▶ _EXERCISE DETAILS_: Copy the listing out in full. Keep every word as it is.

[RAW DATA]

(** The integer value of a C++ [bool]. *)
Definition Z_of_bool (b : bool) : Z := if b then 1 else 0.

End MachineInt.
Import MachineInt.

(** Unfold the integer types and their bounds down to numerals. *)
Ltac int_consts :=
  unfold is_uint8, is_uint32, is_int32, is_int64, to_uint8, to_uint32,
    to_int32, to_int64, wrap_unsigned, wrap_signed, UINT32_MOD, UINT64_MOD,
    INT32_MAX, INT32_MIN, INT64_MAX, INT64_MIN in *;
  change (2 ^ 8) with 256 in *;
  change (2 ^ (32 - 1)) with 2147483648 in *;
  change (2 ^ 31) with 2147483648 in *;
  change (2 ^ 32) with 4294967296 in *;
  change (2 ^ (64 - 1)) with 9223372036854775808 in *;
  change (2 ^ 63) with 9223372036854775808 in *;
  change (2 ^ 64) with 18446744073709551616 in *.

(** ** Loops *)

(** A [for] loop whose body may fail: the body is run for each index in
    turn, threading the loop state. *)
Fixpoint for_each {St I : Type} (body : St -> I -> option St)
    (indices : list I) (st : St) : option St :=
  match indices with
  | [] => Some st
  | i :: rest => st' ← body st i; for_each body rest st'
  end.

(** ** The dataset and the processor's configuration *)

Inductive Role : Set := PUBLISHER | PARTNER.

#[global] Instance Role_eq_dec : EqDecision Role.
Proof. solve_decision. Defined.

(** The columns of [inputData_] read by the processor.  [uint32_t] and
    [int64_t] cells are integers, [bool] cells are booleans. *)
Record InputData : Type := {
  getNumRows : nat;
  getDummyRows : list bool;
  getGroupIds : list Z;
  getPurchaseTimestampArrays : list (list Z);
  getPurchaseValueArrays : list (list Z);
  getPurchaseValueSquaredArrays : list (list Z);
  getOpportunityTimestamps : list Z;
  getControlPopulation : list bool;
  getTestPopulation : list bool;
  getNumImpressions : list Z;
  getBreakdownIds : list Z
}.

(** The row structs.  Their declarations are in
    CompactionBasedInputProcessor.h; the field types are those of section 3
    of the specification, which the casts in [preparePlaintextData]
    ([(bool)breakdownId], [(int32_t)purchaseValue]) agree with. *)
Record PublisherRow : Type := {
  breakdownId : bool;
  controlPopulation : bool;
  isValidOpportunityTimestamp : bool;
  testReach : bool;
  opportunityTimestamp : Z
}.

Record PartnerRow : Type := {
  anyValidPurchaseTimestamp : bool;
  cohortGroupId : Z
}.

Record PartnerConversionRow : Type := {
  purchaseTimestamp : Z;
  thresholdTimestamp : Z;
  purchaseValue : Z;
  purchaseValueSquared : Z
}.

(** ** Helpers declared outside the translated file *)

Module Helpers.

(** Modelled from the spec: the byte sizes [PUBLISHER_ROW_BYTES],
    [PARTNER_ROW_SIZE_BYTES] and [PARTNER_CONVERSION_ROW_SIZE_BYTES] are
    declared in CompactionBasedInputProcessor.h.  Section 4.3 gives the
    publisher row 1 + 4 bytes, the partner row 1 + 4 bytes and each
    conversion block 4 + 4 + 4 + 8 bytes. *)
Definition PUBLISHER_ROW_BYTES : nat := 5.
Definition PARTNER_ROW_SIZE_BYTES : nat := 5.
Definition PARTNER_CONVERSION_ROW_SIZE_BYTES : nat := 20.

(** Modelled from the spec: [extractByte(val, byte)] is declared in
    CompactionBasedInputProcessor.h.  Section 4.3 encodes every integer
    field byte by byte, little-endian: byte [byte] of [val] is bits
    [8*byte .. 8*byte+7] of its two's complement representation. *)
Definition extractByte (val : Z) (byte : nat) : Z :=
  Z.land (Z.shiftr val (8 * Z.of_nat byte)) 255.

[/RAW DATA]

▶ _YOUR SOLUTION_:
(** The integer value of a C++ [bool]. *)
Definition Z_of_bool (b : bool) : Z := if b then 1 else 0.

End MachineInt.
Import MachineInt.

(** Unfold the integer types and their bounds down to numerals. *)
Ltac int_consts :=
  unfold is_uint8, is_uint32, is_int32, is_int64, to_uint8, to_uint32,
    to_int32, to_int64, wrap_unsigned, wrap_signed, UINT32_MOD, UINT64_MOD,
    INT32_MAX, INT32_MIN, INT64_MAX, INT64_MIN in *;
  change (2 ^ 8) with 256 in *;
  change (2 ^ (32 - 1)) with 2147483648 in *;
  change (2 ^ 31) with 2147483648 in *;
  change (2 ^ 32) with 4294967296 in *;
  change (2 ^ (64 - 1)) with 9223372036854775808 in *;
  change (2 ^ 63) with 9223372036854775808 in *;
  change (2 ^ 64) with 18446744073709551616 in *.

(** ** Loops *)

(** A [for] loop whose body may fail: the body is run for each index in
    turn, threading the loop state. *)
Fixpoint for_each {St I : Type} (body : St -> I -> option St)
    (indices : list I) (st : St) : option St :=
  match indices with
  | [] => Some st
  | i :: rest => st' ← body st i; for_each body rest st'
  end.

(** ** The dataset and the processor's configuration *)

Inductive Role : Set := PUBLISHER | PARTNER.

#[global] Instance Role_eq_dec : EqDecision Role.
Proof. solve_decision. Defined.

(** The columns of [inputData_] read by the processor.  [uint32_t] and
    [int64_t] cells are integers, [bool] cells are booleans. *)
Record InputData : Type := {
  getNumRows : nat;
  getDummyRows : list bool;
  getGroupIds : list Z;
  getPurchaseTimestampArrays : list (list Z);
  getPurchaseValueArrays : list (list Z);
  getPurchaseValueSquaredArrays : list (list Z);
  getOpportunityTimestamps : list Z;
  getControlPopulation : list bool;
  getTestPopulation : list bool;
  getNumImpressions : list Z;
  getBreakdownIds : list Z
}.

(** The row structs.  Their declarations are in
    CompactionBasedInputProcessor.h; the field types are those of section 3
    of the specification, which the casts in [preparePlaintextData]
    ([(bool)breakdownId], [(int32_t)purchaseValue]) agree with. *)
Record PublisherRow : Type := {
  breakdownId : bool;
  controlPopulation : bool;
  isValidOpportunityTimestamp : bool;
  testReach : bool;
  opportunityTimestamp : Z
}.

Record PartnerRow : Type := {
  anyValidPurchaseTimestamp : bool;
  cohortGroupId : Z
}.

Record PartnerConversionRow : Type := {
  purchaseTimestamp : Z;
  thresholdTimestamp : Z;
  purchaseValue : Z;
  purchaseValueSquared : Z
}.

(** ** Helpers declared outside the translated file *)

Module Helpers.

(** Modelled from the spec: the byte sizes [PUBLISHER_ROW_BYTES],
    [PARTNER_ROW_SIZE_BYTES] and [PARTNER_CONVERSION_ROW_SIZE_BYTES] are
    declared in CompactionBasedInputProcessor.h.  Section 4.3 gives the
    publisher row 1 + 4 bytes, the partner row 1 + 4 bytes and each
    conversion block 4 + 4 + 4 + 8 bytes. *)
Definition PUBLISHER_ROW_BYTES : nat := 5.
Definition PARTNER_ROW_SIZE_BYTES : nat := 5.
Definition PARTNER_CONVERSION_ROW_SIZE_BYTES : nat := 20.

(** Modelled from the spec: [extractByte(val, byte)] is declared in
    CompactionBasedInputProcessor.h.  Section 4.3 encodes every integer
    field byte by byte, little-endian: byte [byte] of [val] is bits
    [8*byte .. 8*byte+7] of its two's complement representation. *)
Definition extractByte (val : Z) (byte : nat) : Z :=
  Z.land (Z.shiftr val (8 * Z.of_nat byte)) 255.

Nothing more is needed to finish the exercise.